BEGIN Records provided

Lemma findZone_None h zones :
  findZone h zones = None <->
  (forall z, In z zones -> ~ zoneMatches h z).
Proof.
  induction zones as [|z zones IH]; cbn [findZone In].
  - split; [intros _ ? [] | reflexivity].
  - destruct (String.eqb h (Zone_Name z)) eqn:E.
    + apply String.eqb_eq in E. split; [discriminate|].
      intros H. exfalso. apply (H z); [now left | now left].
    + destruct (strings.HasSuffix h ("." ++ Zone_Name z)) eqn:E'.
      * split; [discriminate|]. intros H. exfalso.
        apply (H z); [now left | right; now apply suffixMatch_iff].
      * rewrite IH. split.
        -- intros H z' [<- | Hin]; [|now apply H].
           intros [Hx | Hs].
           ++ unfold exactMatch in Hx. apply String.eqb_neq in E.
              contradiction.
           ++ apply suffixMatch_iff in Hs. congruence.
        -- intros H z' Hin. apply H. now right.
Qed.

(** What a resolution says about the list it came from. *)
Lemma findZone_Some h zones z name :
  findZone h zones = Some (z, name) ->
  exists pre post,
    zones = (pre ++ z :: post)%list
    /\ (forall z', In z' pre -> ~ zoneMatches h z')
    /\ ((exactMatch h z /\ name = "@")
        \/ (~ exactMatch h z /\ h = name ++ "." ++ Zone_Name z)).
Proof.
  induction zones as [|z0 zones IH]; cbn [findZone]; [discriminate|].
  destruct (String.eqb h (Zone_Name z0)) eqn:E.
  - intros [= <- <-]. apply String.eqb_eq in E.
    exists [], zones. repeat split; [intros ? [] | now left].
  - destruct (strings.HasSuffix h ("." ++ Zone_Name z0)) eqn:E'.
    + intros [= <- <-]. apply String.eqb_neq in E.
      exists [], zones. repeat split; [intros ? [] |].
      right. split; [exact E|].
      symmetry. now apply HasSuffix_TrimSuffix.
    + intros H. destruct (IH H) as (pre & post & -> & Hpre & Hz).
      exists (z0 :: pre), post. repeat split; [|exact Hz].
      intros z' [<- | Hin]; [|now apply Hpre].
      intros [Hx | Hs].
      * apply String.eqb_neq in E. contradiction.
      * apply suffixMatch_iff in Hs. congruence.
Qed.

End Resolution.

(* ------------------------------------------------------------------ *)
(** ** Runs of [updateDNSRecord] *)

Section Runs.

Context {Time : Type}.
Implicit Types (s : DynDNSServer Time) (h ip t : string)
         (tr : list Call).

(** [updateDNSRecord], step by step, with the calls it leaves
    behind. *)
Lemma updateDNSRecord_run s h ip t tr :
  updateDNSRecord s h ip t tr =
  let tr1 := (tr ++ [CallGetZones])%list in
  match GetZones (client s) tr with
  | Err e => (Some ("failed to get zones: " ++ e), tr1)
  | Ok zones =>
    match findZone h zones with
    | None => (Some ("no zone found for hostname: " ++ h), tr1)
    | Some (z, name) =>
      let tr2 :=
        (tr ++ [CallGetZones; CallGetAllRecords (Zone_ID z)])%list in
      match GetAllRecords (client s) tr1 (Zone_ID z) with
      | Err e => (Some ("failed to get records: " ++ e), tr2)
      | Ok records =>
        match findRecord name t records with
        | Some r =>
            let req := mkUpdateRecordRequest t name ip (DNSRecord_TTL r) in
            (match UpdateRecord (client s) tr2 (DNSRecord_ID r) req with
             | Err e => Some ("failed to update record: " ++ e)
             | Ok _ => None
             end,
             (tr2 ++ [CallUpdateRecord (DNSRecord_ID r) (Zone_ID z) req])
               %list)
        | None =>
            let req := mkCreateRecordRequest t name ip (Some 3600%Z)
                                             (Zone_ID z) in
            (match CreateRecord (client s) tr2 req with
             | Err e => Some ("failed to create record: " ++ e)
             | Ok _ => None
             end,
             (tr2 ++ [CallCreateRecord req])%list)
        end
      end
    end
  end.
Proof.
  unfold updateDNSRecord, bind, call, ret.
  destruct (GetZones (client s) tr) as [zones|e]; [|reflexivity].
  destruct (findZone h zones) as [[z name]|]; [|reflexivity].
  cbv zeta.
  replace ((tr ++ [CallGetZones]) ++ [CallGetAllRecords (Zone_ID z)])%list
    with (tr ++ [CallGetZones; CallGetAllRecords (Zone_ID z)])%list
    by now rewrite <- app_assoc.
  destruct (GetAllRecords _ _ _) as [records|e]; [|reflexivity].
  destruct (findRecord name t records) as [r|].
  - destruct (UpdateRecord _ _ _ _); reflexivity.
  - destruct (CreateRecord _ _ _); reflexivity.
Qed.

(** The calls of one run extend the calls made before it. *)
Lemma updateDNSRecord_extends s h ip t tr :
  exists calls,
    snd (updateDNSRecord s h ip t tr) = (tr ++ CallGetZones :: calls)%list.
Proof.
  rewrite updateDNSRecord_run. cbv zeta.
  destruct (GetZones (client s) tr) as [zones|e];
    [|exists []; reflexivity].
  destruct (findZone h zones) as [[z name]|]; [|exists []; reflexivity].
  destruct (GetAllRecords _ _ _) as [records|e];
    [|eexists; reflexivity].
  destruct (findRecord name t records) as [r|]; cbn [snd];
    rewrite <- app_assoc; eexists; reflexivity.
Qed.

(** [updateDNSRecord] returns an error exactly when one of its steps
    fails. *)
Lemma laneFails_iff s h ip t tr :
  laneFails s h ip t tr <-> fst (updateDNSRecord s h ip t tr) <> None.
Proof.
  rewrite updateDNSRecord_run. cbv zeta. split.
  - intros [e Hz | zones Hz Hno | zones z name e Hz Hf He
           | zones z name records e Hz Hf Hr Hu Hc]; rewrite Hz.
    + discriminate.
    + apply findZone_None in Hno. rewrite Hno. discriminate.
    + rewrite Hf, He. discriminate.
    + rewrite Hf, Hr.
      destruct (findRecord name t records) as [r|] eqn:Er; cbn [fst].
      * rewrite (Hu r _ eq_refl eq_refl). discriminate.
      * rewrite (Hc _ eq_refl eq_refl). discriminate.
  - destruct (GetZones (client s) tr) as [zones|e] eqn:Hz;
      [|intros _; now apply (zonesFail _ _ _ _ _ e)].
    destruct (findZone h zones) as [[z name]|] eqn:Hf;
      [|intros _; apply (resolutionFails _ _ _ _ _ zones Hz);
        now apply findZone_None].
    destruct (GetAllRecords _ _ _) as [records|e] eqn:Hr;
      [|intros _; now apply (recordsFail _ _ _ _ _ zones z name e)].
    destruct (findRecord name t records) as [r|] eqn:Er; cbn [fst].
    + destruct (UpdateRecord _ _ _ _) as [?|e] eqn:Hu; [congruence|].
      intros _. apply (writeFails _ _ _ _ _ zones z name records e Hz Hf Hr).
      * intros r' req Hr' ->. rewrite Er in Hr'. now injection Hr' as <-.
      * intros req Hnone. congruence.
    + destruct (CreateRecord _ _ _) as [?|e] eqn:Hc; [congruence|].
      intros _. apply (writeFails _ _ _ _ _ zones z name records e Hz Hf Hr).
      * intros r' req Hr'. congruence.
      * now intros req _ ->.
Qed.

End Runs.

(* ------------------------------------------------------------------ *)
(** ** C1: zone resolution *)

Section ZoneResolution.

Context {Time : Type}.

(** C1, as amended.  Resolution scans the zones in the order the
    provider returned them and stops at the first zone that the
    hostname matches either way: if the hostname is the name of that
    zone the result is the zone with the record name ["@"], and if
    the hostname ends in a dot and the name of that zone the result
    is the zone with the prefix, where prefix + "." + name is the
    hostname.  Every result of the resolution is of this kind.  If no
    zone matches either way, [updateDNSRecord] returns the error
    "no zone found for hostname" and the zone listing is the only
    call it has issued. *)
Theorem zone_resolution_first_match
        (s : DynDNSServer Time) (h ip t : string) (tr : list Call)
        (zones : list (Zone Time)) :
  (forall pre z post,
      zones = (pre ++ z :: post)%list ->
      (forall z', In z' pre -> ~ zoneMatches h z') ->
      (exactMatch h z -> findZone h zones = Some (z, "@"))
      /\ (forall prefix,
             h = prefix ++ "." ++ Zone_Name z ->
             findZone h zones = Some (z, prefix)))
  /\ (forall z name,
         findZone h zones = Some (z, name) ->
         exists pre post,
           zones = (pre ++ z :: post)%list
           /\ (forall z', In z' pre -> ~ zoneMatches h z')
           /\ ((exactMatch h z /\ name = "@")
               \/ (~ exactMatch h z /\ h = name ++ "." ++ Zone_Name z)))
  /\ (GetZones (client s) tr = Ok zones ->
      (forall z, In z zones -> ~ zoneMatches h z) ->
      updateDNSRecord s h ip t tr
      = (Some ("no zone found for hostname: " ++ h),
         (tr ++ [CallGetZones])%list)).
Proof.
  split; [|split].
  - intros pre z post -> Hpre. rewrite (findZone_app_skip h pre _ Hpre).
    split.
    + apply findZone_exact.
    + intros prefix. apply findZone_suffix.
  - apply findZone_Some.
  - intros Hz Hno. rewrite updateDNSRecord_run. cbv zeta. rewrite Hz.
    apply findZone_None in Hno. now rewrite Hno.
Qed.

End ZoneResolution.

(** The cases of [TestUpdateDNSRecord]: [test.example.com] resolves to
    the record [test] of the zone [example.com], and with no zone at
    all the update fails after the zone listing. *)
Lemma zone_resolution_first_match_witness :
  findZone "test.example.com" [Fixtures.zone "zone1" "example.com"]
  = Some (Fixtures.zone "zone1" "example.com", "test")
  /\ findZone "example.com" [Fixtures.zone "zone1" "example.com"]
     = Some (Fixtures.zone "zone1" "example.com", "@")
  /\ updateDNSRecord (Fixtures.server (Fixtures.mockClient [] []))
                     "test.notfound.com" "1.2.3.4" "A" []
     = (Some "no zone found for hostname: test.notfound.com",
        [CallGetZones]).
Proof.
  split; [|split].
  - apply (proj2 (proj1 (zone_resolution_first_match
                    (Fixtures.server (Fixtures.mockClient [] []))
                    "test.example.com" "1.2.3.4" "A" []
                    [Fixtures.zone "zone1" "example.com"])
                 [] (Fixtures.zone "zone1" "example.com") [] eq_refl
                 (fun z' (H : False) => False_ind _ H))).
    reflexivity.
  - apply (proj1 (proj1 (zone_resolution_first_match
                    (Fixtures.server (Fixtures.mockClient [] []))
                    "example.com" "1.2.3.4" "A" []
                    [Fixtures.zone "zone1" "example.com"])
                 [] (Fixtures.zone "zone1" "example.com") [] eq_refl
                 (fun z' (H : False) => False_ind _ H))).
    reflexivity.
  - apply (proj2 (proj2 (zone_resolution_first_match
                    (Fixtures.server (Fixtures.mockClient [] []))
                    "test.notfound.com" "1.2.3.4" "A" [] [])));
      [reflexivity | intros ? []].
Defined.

END Records provided

*What the task asks*
Return a copy of each line in the entries that carries the string "findRecord".

*Response to the task*
        match findRecord name t records with
  destruct (findRecord name t records) as [r|].
  destruct (findRecord name t records) as [r|]; cbn [snd];
      destruct (findRecord name t records) as [r|] eqn:Er; cbn [fst].
    destruct (findRecord name t records) as [r|] eqn:Er; cbn [fst].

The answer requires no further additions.